His findings: Al-Jazeera has not been able to "inject" its perspective - including its more liberal use of bloody images and video footage - into American news broadcasts because it is perceived as too one-sided.
"The advantage of the large networks is scale. They have the resources to create an international perspective, to awaken international audiences," said Samuel-Azran.
Al-Jazeera is an Arab network on the scale of the American ones, he notes.
"If you search for the word 'Israel' on YouTube - not 'Israel Gaza' or 'Israel Hamas,' just plain 'Israel' - you'll see Al-Jazeera at the top."
On Saturday, at the start of fighting it was at slots #1 and 5, and remained among the top 10 videos on Israel by Wednesday. That on-line popularity is indicative of the channel's reach, says Samuel-Azran.
Until recently, Western media deemed Al-Jazeera's most gruesome content too bloody and one-sided for broadcasting, Samuel-Azran's research found.

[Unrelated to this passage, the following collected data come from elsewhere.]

(* ===== verification/EventLoop.v ===== *)
(** * The event loop

    include/netcore/core.hpp: PostTask and the pass over the task queue at the
    head of IoContext::run ([task_pass]); the awaiters of reads and writes, whose
    constructor posts a task that looks for the timeout (check_deley), whose
    destructor marks that task as done.  Addresses are positive numbers, given
    out by an allocator; a freed or null pointer that is used is undefined
    ([None]).  The clock is the sequence of its readings.  What a coroutine does
    when it is resumed is known as far as it concerns the queue: it leaves
    await_resume, so that its awaiter is destroyed, and awaits whatever [script]
    says, here or there without being suspended.  What epoll_wait answers is given round
    by round: the flags of an event and its connection, whose read and send awaiters
    are looked up as ConnCallBack::on_callback does; what it does with the bytes is in
    RawConn.v. *)

From Stdlib Require Import ZArith Lia.
From stdpp Require Import base numbers list gmap fin_maps.
From S2P Require Import Prelude CStd ListQueue.
Local Open Scope Z_scope.

(** ** Tasks and awaiters *)

Inductive callback := check_deley_callback.

Record PostTask := mk_task { m_callback : option callback; m_ref_count : Z; m_awaiter_ptr : ptr }.

Definition invalid (t : PostTask) : bool :=
  match m_callback t with None => true | Some _ => m_ref_count t <=? 0 end.

(** a read or write that is awaited, with the task its constructor made *)
Record awaiter := mk_awaiter { m_conn : addr; m_writes : bool; m_end_time : Z; m_post_ptr : addr }.

(** what a resumed coroutine awaits next: a read or a write on a connection, the seconds,
    and whether await_suspend has it go on at once *)
Record await := mk_await { on_conn : addr; writes : bool; time_ : Z; at_once : bool }.

Record IoContext := mk_ctx {
  task_nodes : nodes;
  m_task_queue : Queue;
  tasks : gmap addr PostTask;
  awaiters : gmap addr awaiter;
  conn_awaiter : gmap (addr * bool) addr;  (** of a connection, m_read_awaiter (false) and m_send_awaiter (true); null if absent *)
  m_except : gset addr;          (** connections that hold an IoTimeOut *)
  readings : nat;                (** how often the clock was read *)
  resumed : list addr            (** awaiters whose coroutine was woken by a timeout *)
}.

Section IoContext.
Variable clock : nat -> Z.
Variable alloc_task alloc_awaiter : gset addr -> addr.
Variable script : IoContext -> addr -> list await.

Definition put_queue (m : nodes) (q : Queue) (w : IoContext) : IoContext :=
  mk_ctx m q (tasks w) (awaiters w) (conn_awaiter w) (m_except w) (readings w) (resumed w).

Definition post_task (p : addr) (w : IoContext) : option IoContext :=
  '(m, q) ← push p (task_nodes w) (m_task_queue w);
  Some (put_queue m q w).

(** the constructor of an awaiter, and await_suspend, which the connection learns of it by *)
Definition new_awaiter (a : await) (w : IoContext) : option IoContext :=
  let end_time := clock (readings w) + time_ a in
  let p := alloc_task (dom (tasks w)) in
  let i := alloc_awaiter (dom (awaiters w)) in
  post_task p (mk_ctx (<[p := None]> (task_nodes w)) (m_task_queue w)
                      (<[p := mk_task (Some check_deley_callback) 1 (Some i)]> (tasks w))
                      (<[i := mk_awaiter (on_conn a) (writes a) end_time p]> (awaiters w))
                      (<[(on_conn a, writes a) := i]> (conn_awaiter w))
                      (m_except w) (S (readings w)) (resumed w)).

(** await_resume and the destructor *)
Definition destroy_awaiter (i : addr) (w : IoContext) : option IoContext :=
  a ← awaiters w !! i;
  t ← tasks w !! m_post_ptr a;
  Some (mk_ctx (task_nodes w) (m_task_queue w)
               (<[m_post_ptr a := mk_task (m_callback t) 0 (m_awaiter_ptr t)]> (tasks w))
               (delete i (awaiters w)) (delete (m_conn a, m_writes a) (conn_awaiter w)) (m_except w) (readings w) (resumed w)).

Fixpoint await_all (l : list await) (w : IoContext) : option IoContext :=
  match l with
  | [] => Some w
  | a :: l =>
      let i := alloc_awaiter (dom (awaiters w)) in
      w ← new_awaiter a w;
      w ← (if at_once a then destroy_awaiter i w else Some w);
      await_all l w
  end.

(** the handle of an awaiter that has timed out is resumed *)
Definition resume (i : addr) (w : IoContext) : option IoContext :=
  let w := mk_ctx (task_nodes w) (m_task_queue w) (tasks w) (awaiters w) (conn_awaiter w) (m_except w) (readings w) (resumed w ++ [i]) in
  let next := script w i in
  w ← destroy_awaiter i w;
  await_all next w.

Definition expired (a : awaiter) (w : IoContext) : bool := m_end_time a <? clock (readings w).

For example, Samuel-Azran tracked three Al-Jazeera news broadcasts about American troops shaming Iraqi and Afghan civilians.
"These three reports appeared zero times in the mainstream Western networks, but 700 times on major alternative outlets, including some such as [American liberal blog] DailyKos that have millions of readers," he said.
Similarly, Al-Jazeera video footage of a bombing in Afghanistan in 2001 in which 130 civilians were killed was not broadcast on the mainstream networks, though similar footage had a significant media presence in the United States 10 years earlier, during the First Gulf War, when it came from CNN.
"Al-Jazeera says its broadcasts are objective and contextualized, and that this is how the Arab world sees the war," said Samuel-Azran. "They say the difference between their broadcasting and the West's comes from a different cultural perspective.
"But the American networks feel that Al-Jazeera is more like Fox, pushing a specific perspective," he explains.
But what may be true for the mainstream networks is not so in the alternative media.
"There is a kind of connection or coalition developing between alternative media in the West and the large Arab networks," Samuel-Azran found. "It's born of necessity.
"Indymedia, for example, has the Western audience with a hunger for information, but can't reach the places where events are happening or broadcast them in a professional way," he explained. "Al-Jazeera, on the other hand, has the reach and the resources, but can't get a Western audience for its product through most of the mainstream media.
"Al Jazeera hasn't planned this influence," he said. Rather, "it's created by a hunger in some parts of the West for this information, particularly in countries such as Australia and Britain where Al-Jazeera is seen in a better light than in the US."
Even in the US, sites like DailyKos and the US government-funded Govteen.org function as part of this connection.
On general forums at the Govteen.org site, Samuel-Azran located photos from Al-Jazeera uploaded by teenagers as part of discussions about the region.
"Once Al-Jazeera photos were shown there, other members of the forums started to ask why they didn't see these pictures on CNN," he says.